Lemma io_step_dev d c s s' :
  io_step c s = INext s' -> same_but_queue d (iw_dev (is_w s)) -> same_but_queue d (iw_dev (is_w s')).
Proof.
  intros E S. destruct c; cbn [io_step] in E.
  - case_if_in E; [discriminate|]. destruct (submit_precheck _ _ _ _ _ _) as [[[m|rc] ?]|];
      [injection E as <-; auto..|discriminate].
  - destruct (is_sub s !! t) as [[| |]|]; try discriminate.
    destruct (match se_kzalloc env with Some _ => _ | None => _ end); [discriminate|].
    unfold submit_alloc in E. destruct (se_module_get env); [|injection E as <-; auto].
    destruct (se_kzalloc env); [|injection E as <-; auto].
    destruct m as [[? ?] ?]. injection E as <-; auto.
  - destruct (is_sub s !! t) as [[|a priv|]|]; try discriminate. unfold submit_enqueue in E.
    destruct (ub_stopping _).
    { destruct (urma_blkdev_req_put _ a) as [w1|] eqn:E1; [|discriminate]. cbn in E.
      injection E as <-. cbn [is_w]. rewrite (put_dev _ _ _ E1). auto. }
    destruct (_ >=? _).
    { destruct (urma_blkdev_req_put _ a) as [w1|] eqn:E1; [|discriminate]. cbn in E.
      injection E as <-. cbn [is_w]. rewrite (put_dev _ _ _ E1). auto. }
    cbn in E. injection E as <-. apply same_but_queue_set; auto.
  - destruct (is_sub s !! t) as [[| |]|]; try discriminate. unfold submit_kick in E.
    destruct (_ =? _); [discriminate|]. injection E as <-. auto.
  - destruct (is_wk s); try discriminate. destruct (iw_work _); [|discriminate].
    injection E as <-. auto.
  - destruct (decide (rank (is_wk s) = 0%nat)) as [Hr|Hr].
    { destruct (is_wk s); discriminate. }
    fold (io_step (IWork rc) s) in E. rewrite io_step_work in E by (intros E'; rewrite E' in Hr; auto).
    destruct (work_step rc (is_wk s) (is_w s)) as [[p' w']|] eqn:Ew; [|discriminate].
    cbn in E. injection E as <-. cbn [is_w]. eapply work_step_dev; eauto.
  - injection E as <-. apply same_but_queue_stop; auto.
  - destruct (is_wk s); try discriminate. destruct (iw_work _ || _) eqn:Ew; [discriminate|].
    apply orb_false_iff in Ew as [_ Est]. apply negb_false_iff in Est.
    unfold cleanup_fail, urma_blkdev_fail_queued in E.
    destruct (done_all _ _ _) as [w1|] eqn:E1; [|discriminate]. cbn in E. injection E as <-.
    cbn [is_w with_dev iw_dev]. rewrite (done_all_dev _ _ _ _ E1). cbn [with_dev iw_dev].
    cbn [ub_stopping set_queue]. rewrite Est. apply same_but_queue_stop, same_but_queue_stop. auto.
Qed.

Lemma io_reachable_dev d s0 s :
  same_but_queue d (iw_dev (is_w s0)) -> io_reachable s0 s -> same_but_queue d (iw_dev (is_w s)).
Proof. intros S. induction 1; eauto using io_step_dev. Qed.

(** ** Properties *)

(** C11.  Every interleaving of submitting threads, the work item and the stop of
    the queue is free of undefined behaviour (no freed request is used, none is
    freed twice, no work is queued on a destroyed workqueue), given that the
    queue is torn down only while no thread submits.  At every moment the
    pending counter is the length of the list and at most the queue depth, and
    the callbacks made so far, followed by the request in hand and the pending
    ones, are exactly the requests accepted, in order: each is called back at
    most once and first come first served, never with status 0.  When nothing
    is pending and no thread is inside, every accepted request has been called
    back, every request is freed and every module reference returned. *)
Theorem urma_io_interleavings base d s c :
  io_fresh d -> io_reachable (io_start d base) s -> io_allowed c s ->
  let w := is_w s in
  io_step c s <> IUb /\
  ub_pending (iw_dev w) = zlength (ub_pending_list (iw_dev w)) /\
  ub_pending (iw_dev w) <= ub_queue_depth (iw_dev w) /\
  (exists l, Forall2 (has_priv (iw_reqs w)) (held (is_wk s) ++ ub_pending_list (iw_dev w)) l /\
     is_acc s = (iw_log w).*1 ++ l) /\
  Forall (fun e => snd e <> 0) (iw_log w) /\
  (ub_pending_list (iw_dev w) = [] -> is_wk s = WEnd -> is_sub s = ∅ ->
   (iw_log w).*1 = is_acc s /\ iw_reqs w = ∅ /\ iw_refs w = base).
Proof.
  intros F Hr Ha w.
  pose proof (io_reachable_inv base _ _ (io_inv_init base d F) Hr) as I. subst w.
  pose proof (io_step_keeps base s I c Ha) as Hk. open_inv I. split_and!; auto; try lia.
  - destruct Hk as [->|(s' & -> & _)]; discriminate.
  - intros El Ep Es. rewrite El, Ep in *. cbn [held app] in *.
    destruct Ff as (l & Fl & ->). inversion Fl; subst. rewrite app_nil_r.
    assert (Hempty : iw_reqs (is_w s) = ∅).
    { apply map_empty. intros a. destruct (iw_reqs (is_w s) !! a) as [r|] eqn:Er; auto.
      destruct (Rq a r Er) as (_ & _ & [Hin|(t & v & Htv)]).
      - apply not_elem_of_nil in Hin. tauto.
      - rewrite Es, lookup_empty in Htv. discriminate. }
    rewrite Hempty, map_size_empty in Rf. split_and!; auto. lia.
Qed.

(** C12.  No request is lost: in a running queue, whenever requests are pending
    the work item is queued, running, or about to be queued by a submitting
    thread; and the work item, run from any reachable state, ends within seven
    steps per pending request plus three, whatever the results of [xa_store],
    with every pending request called back. *)
Theorem urma_io_no_lost_work base d s rcs :
  io_fresh d -> io_reachable (io_start d base) s -> ub_stopping (iw_dev (is_w s)) = false ->
  (ub_pending_list (iw_dev (is_w s)) <> [] ->
   iw_work (is_w s) = true \/ is_wk s <> WEnd \/ exists t, is_sub s !! t = Some SKick) /\
  (is_wk s = WEnd ->
   exists w' l, urma_blkdev_submit_workfn rcs (with_work (is_w s) false) = Some (Some w') /\
     ub_pending_list (iw_dev w') = [] /\ ub_pending (iw_dev w') = 0 /\
     Forall2 (has_priv (iw_reqs (is_w s))) (ub_pending_list (iw_dev (is_w s))) l /\
     (iw_log w').*1 = (iw_log (is_w s)).*1 ++ l).
Proof.
  intros F Hr Hs. pose proof (io_reachable_inv base _ _ (io_inv_init base d F) Hr) as I.
  split; [intros Hp; exact (iv_wake _ _ I Hp Hs)|]. intros Ep.
  set (s1 := mk_iosys (with_work (is_w s) false) WTest (is_sub s) (is_acc s)).
  assert (I1 : io_inv base s1).
  { open_inv I. rewrite Ep in *. subst s1.
    split; cbn [is_w is_wk is_sub is_acc iw_dev iw_reqs iw_refs iw_log iw_work with_work held]; auto. }
  destruct (run_work_drains base rcs (work_fuel (with_work (is_w s) false)) _ _ _ _ I1)
    as (w' & Er & I' & Hl); [unfold work_measure, work_fuel; cbn [rank]; lia|discriminate|].
  destruct (iv_fifo _ _ I) as (l & Fl & Ea). rewrite Ep in Fl. cbn [held app] in Fl.
  specialize (Hl Hs). exists w', l. split_and!; auto.
  - pose proof (iv_pending _ _ I') as E. cbn [is_w] in E. rewrite E, Hl. reflexivity.
  - destruct (iv_fifo _ _ I') as (l' & Fl' & Ea'). cbn [is_w is_wk is_acc held app] in *.
    rewrite Hl in Fl'. inversion Fl'; subst. rewrite app_nil_r in Ea'. congruence.
Qed.

(** ** Submission and stop without interference *)

(** The code of a submission before anything is allocated, over unbounded
    integers; [n] requests are pending or in flight. *)
Definition submit_code (lbs : Z) (d : urma_blkdev_device) (peer : urma_blkdev_peer)
    (io : urma_blkdev_io) (n : Z) : Z :=
  if ub_stopping d then - ESHUTDOWN
  else if (ub_seg d =? 0) || (ub_ub_dev d =? 0) || (ub_io_wq d =? 0) then - ENODEV
  else if pe_jetty peer =? 0 then - EINVAL
  else if negb ((io_dir io =? URMA_BLKDEV_IO_READ) || (io_dir io =? URMA_BLKDEV_IO_WRITE)) then - EINVAL
  else match map_spec lbs d io with
       | Err rc => rc
       | Ok _ => if ub_queue_depth d <=? n then - EBUSY else 0
       end.

(** How many requests the device has. *)
Definition queue_level (d : urma_blkdev_device) : Z :=
  zlength (ub_pending_list d) + ub_inflight d.

(** With the arguments as the caller passes them, any of which may be [NULL]: a
    missing peer, request or callback comes first, then a missing device. *)
Definition submit_ref (lbs : Z) (d : urma_blkdev_device) (bdev : option (option bool))
    (global : bool) (peer : option urma_blkdev_peer) (io : option urma_blkdev_io) (done : bool) : Z :=
  match peer, io with
  | Some p, Some i =>
      if negb done then - EINVAL
      else match bdev with
           | Some (Some false) => - ENODEV
           | Some (Some true) => submit_code lbs d p i (queue_level d)
           | _ => if global then submit_code lbs d p i (queue_level d) else - ENODEV
           end
  | _, _ => - EINVAL
  end.

Lemma inflight_bound base s :
  io_inv base s -> 0 <= ub_inflight (iw_dev (is_w s)) <= 1.
Proof.
  intros I. pose proof (iv_inflight _ _ I) as If. unfold inflight_ok in If. destruct (is_wk s); lia.
Qed.

(** The queue-full test is exact. *)
Lemma full_test base s :
  io_inv base s ->
  let d := iw_dev (is_w s) in
  (u32 (ub_pending d + ub_inflight d) >=? ub_queue_depth d) = (ub_queue_depth d <=? queue_level d).
Proof.
  intros I d. subst d. pose proof (inflight_bound base s I). open_inv I. unfold queue_level.
  set (d := iw_dev (is_w s)) in *. pose proof (zlength_nonneg (ub_pending_list d)).
  rewrite Pd, u32_small by int_lia. lia.
Qed.

Lemma precheck_code base s lbs peer io h :
  io_inv base s -> is_u32 lbs -> io_typed io ->
  let d := iw_dev (is_w s) in
  submit_precheck lbs (Some d) (Some peer) (Some io) true h
  = Some (match map_spec lbs d io with
          | Ok m => if submit_code lbs d peer io (queue_level d) =? 0
                    then Ok m else Err (submit_code lbs d peer io (queue_level d))
          | Err _ => Err (submit_code lbs d peer io (queue_level d))
          end, h).
Proof.
  intros I Hl Hi d. subst d. pose proof (full_test base s I) as Hc. cbn zeta in Hc. open_inv I.
  unfold submit_precheck, submit_code. set (d := iw_dev (is_w s)) in *.
  rewrite Hc. rewrite <- negb_orb.
  destruct (ub_stopping d); [destruct (map_spec lbs d io); reflexivity|].
  destruct ((ub_seg d =? 0) || _); cbn [orb]; [destruct (map_spec lbs d io); reflexivity|].
  destruct (ub_io_wq d =? 0); [destruct (map_spec lbs d io); reflexivity|].
  destruct (pe_jetty peer =? 0); [destruct (map_spec lbs d io); reflexivity|].
  destruct (negb _); [destruct (map_spec lbs d io); reflexivity|].
  mstep. rewrite map_io_eq by auto. destruct (map_spec lbs d io); [|reflexivity].
  destruct (_ <=? _); reflexivity.
Qed.

(** A submission that passes the checks. *)
Lemma submit_code_zero lbs d peer io n :
  submit_code lbs d peer io n = 0 ->
  exists m, map_spec lbs d io = Ok m /\ ub_stopping d = false /\ ub_io_wq d <> 0 /\
    (ub_queue_depth d <=? n) = false.
Proof.
  unfold submit_code, ESHUTDOWN, ENODEV, EINVAL, EBUSY. intros Hc.
  destruct (ub_stopping d); [lia|]. destruct ((_ || _) || _) eqn:Eo; [lia|].
  destruct (pe_jetty peer =? 0); [lia|]. destruct (negb _); [lia|].
  destruct (map_spec lbs d io) as [m|rc] eqn:Em.
  - destruct (_ <=? _) eqn:?; [lia|]. exists m. split_and!; auto; lia.
  - exfalso. revert Em Hc. unfold map_spec, EINVAL, EOVERFLOW, ERANGE.
    repeat case_if; intros [= <-]; lia.
Qed.

(** What the arguments must be for a submission to be accepted. *)
Lemma submit_ref_zero lbs d bdev global peer io done :
  submit_ref lbs d bdev global peer io done = 0 ->
  exists p i, peer = Some p /\ io = Some i /\ done = true /\
    urma_blkdev_dev_from_bdev bdev global = true /\ submit_code lbs d p i (queue_level d) = 0.
Proof.
  unfold submit_ref, EINVAL, ENODEV. destruct peer as [p|], io as [i|]; try discriminate.
  destruct done; [|discriminate]. cbn [negb].
  destruct bdev as [[[|]|]|], global; try discriminate; intros Hc; exists p, i; auto.
Qed.

(** The checks of a whole submission. *)
Lemma precheck_ref base s lbs bdev global peer io done h :
  io_inv base s -> is_u32 lbs -> (forall i, io = Some i -> io_typed i) ->
  let d := iw_dev (is_w s) in
  let code := submit_ref lbs d bdev global peer io done in
  exists r, submit_precheck lbs
      (if urma_blkdev_dev_from_bdev bdev global then Some d else None) peer io done h = Some (r, h) /\
    (code <> 0 -> r = Err code) /\
    (code = 0 -> exists i m, io = Some i /\ map_spec lbs d i = Ok m /\ r = Ok m).
Proof.
  intros I Hl Hi d code.
  destruct peer as [p|]; [|eexists; split; [reflexivity|split; [auto|discriminate]]].
  destruct io as [i|]; [|eexists; split; [reflexivity|split; [auto|discriminate]]].
  destruct done; [|eexists; split; [reflexivity|split; [auto|discriminate]]].
  destruct (urma_blkdev_dev_from_bdev bdev global) eqn:Ed.
  - pose proof (precheck_code base s lbs p i h I Hl (Hi i eq_refl)) as Pc. cbn zeta in Pc.
    assert (code = submit_code lbs d p i (queue_level d)) as Ec
      by (subst code; unfold submit_ref; destruct bdev as [[[|]|]|], global; try discriminate; reflexivity).
    fold d in Pc. rewrite <- Ec in Pc. eexists. split; [exact Pc|]. split.
    + intros Hc. apply Z.eqb_neq in Hc. rewrite Hc. destruct (map_spec lbs d i); reflexivity.
    + intros Hc. destruct (submit_code_zero lbs d p i (queue_level d)) as (m & Em & _); [congruence|].
      rewrite Em, Hc. eauto.
  - assert (code = - ENODEV) as ->
      by (subst code; unfold submit_ref; destruct bdev as [[[|]|]|], global; try discriminate; reflexivity).
    eexists. split; [reflexivity|]. split; [auto|discriminate].
Qed.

= = =

*Problem to work on*:
Each line from the top of the material above, through the one that contains "destruct m as", should be restated word for word.

*Reply to the exercise*:
Lemma io_step_dev d c s s' :
  io_step c s = INext s' -> same_but_queue d (iw_dev (is_w s)) -> same_but_queue d (iw_dev (is_w s')).
Proof.
  intros E S. destruct c; cbn [io_step] in E.
  - case_if_in E; [discriminate|]. destruct (submit_precheck _ _ _ _ _ _) as [[[m|rc] ?]|];
      [injection E as <-; auto..|discriminate].
  - destruct (is_sub s !! t) as [[| |]|]; try discriminate.
    destruct (match se_kzalloc env with Some _ => _ | None => _ end); [discriminate|].
    unfold submit_alloc in E. destruct (se_module_get env); [|injection E as <-; auto].
    destruct (se_kzalloc env); [|injection E as <-; auto].
    destruct m as [[? ?] ?]. injection E as <-; auto.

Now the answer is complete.